# [DATA PROVIDED]
(** C7 (prompt, answer, exit), as amended.  src/main.py: the pass prompts
    with "\nYour Question: ", stops exactly when the line lowercased is
    "exit", and otherwise sends the line as it is to the chain and prints
    "\nAnswer: <text>".  src/src/main.py: the pass prompts with "Question: ",
    stops exactly when the stripped line lowercased is "exit" (so " Exit "
    stops too), and a non-blank other line is sent stripped to the chain,
    whose answer is printed as "Answer: <text>"; this when the telemetry sink
    fails only with [Exception]s. *)
Theorem repl_prompt_answer_exit :
  (forall w line rest, w_stdin w = line :: rest ->
     (py_lower line = "exit" ->
        root_iteration w =
          (Ok true, set_stdin w rest,
           [EvStdout (nl ++ "Your Question: "); EvStdout ("Exiting chatbot." ++ nl)])) /\
     (py_lower line <> "exit" -> forall r rs, w_replies w = Ok r :: rs ->
        res_of (root_iteration w) = Ok false /\
        out_of (root_iteration w) =
          [EvStdout (nl ++ "Your Question: ");
           EvStdout ("Searching and generating response..." ++ nl);
           EvInvoke line;
           EvStdout ((nl ++ "Answer:" ++ " " ++ r) ++ nl)])) /\
  (forall query_count w line rest, w_stdin w = line :: rest -> sink_raises_Exceptions w ->
     hd_error (out_of (query_iteration query_count w)) = Some (EvStdout "Question: ") /\
     (res_of (query_iteration query_count w) = Ok None <-> py_lower (py_strip line) = "exit") /\
     (py_strip line <> "" -> py_lower (py_strip line) <> "exit" ->
      forall r rs, w_replies w = Ok r :: rs ->
        res_of (query_iteration query_count w) = Ok (Some (S query_count)) /\
        In (EvInvoke (py_strip line)) (out_of (query_iteration query_count w)) /\
        In (EvStdout (("Answer: " ++ r ++ nl) ++ nl)) (out_of (query_iteration query_count w)))).
Proof.
  split.
  - intros w line rest Hin. split.
    + intros Hx. apply String.eqb_eq in Hx.
      unfold root_iteration. rewrite (bind_ok_eq _ _ _ _ _ _ (input_cons _ _ _ _ Hin)).
      rewrite Hx. reflexivity.
    + intros Hx r rs Hrep. apply String.eqb_neq in Hx.
      unfold root_iteration, res_of, out_of.
      rewrite (bind_ok_eq _ _ _ _ _ _ (input_cons _ _ _ _ Hin)).
      rewrite Hx. unfold invoke, print; unfold_monad. cbn. rewrite Hrep. cbn.
      split; reflexivity.
  - intros query_count w line rest Hin Hs.
    unfold query_iteration, input, trace_context, flush_traces, send_trace, invoke, print,
      res_of, out_of; unfold_monad.
    cbn. rewrite Hin. cbn.
    destruct (String.eqb (py_strip line) "") eqn:E1; cbn.
    { apply String.eqb_eq in E1. rewrite E1. split; [reflexivity|].
      split; [split; discriminate|]. intros []; reflexivity. }
    destruct (String.eqb (py_lower (py_strip line)) "exit") eqn:E2; cbn.
    { apply String.eqb_eq in E2. rewrite E2.
      world_cases; try sink_contra; try discriminate.
      all: split; [reflexivity|split; [split; reflexivity|]]; intros _ []; reflexivity. }
    apply String.eqb_neq in E2.
    destruct (w_replies w) as [|[r0|e0] rs0] eqn:Hrep; cbn.
    all: world_cases; try sink_contra; try discriminate.
    all: split; [reflexivity|split; [split; [discriminate|tauto]|]].
    all: intros _ _ r rs Hr; inversion Hr; subst.
    all: split; [reflexivity|
           split; repeat (first [left; reflexivity | right])].
Qed.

# [TO DO]
The "all: world_cases; try" line through the last line above: set these down exactly and add nothing else.

# [SOLUTION]
    all: world_cases; try sink_contra; try discriminate.
    all: split; [reflexivity|split; [split; [discriminate|tauto]|]].
    all: intros _ _ r rs Hr; inversion Hr; subst.
    all: split; [reflexivity|
           split; repeat (first [left; reflexivity | right])].
Qed.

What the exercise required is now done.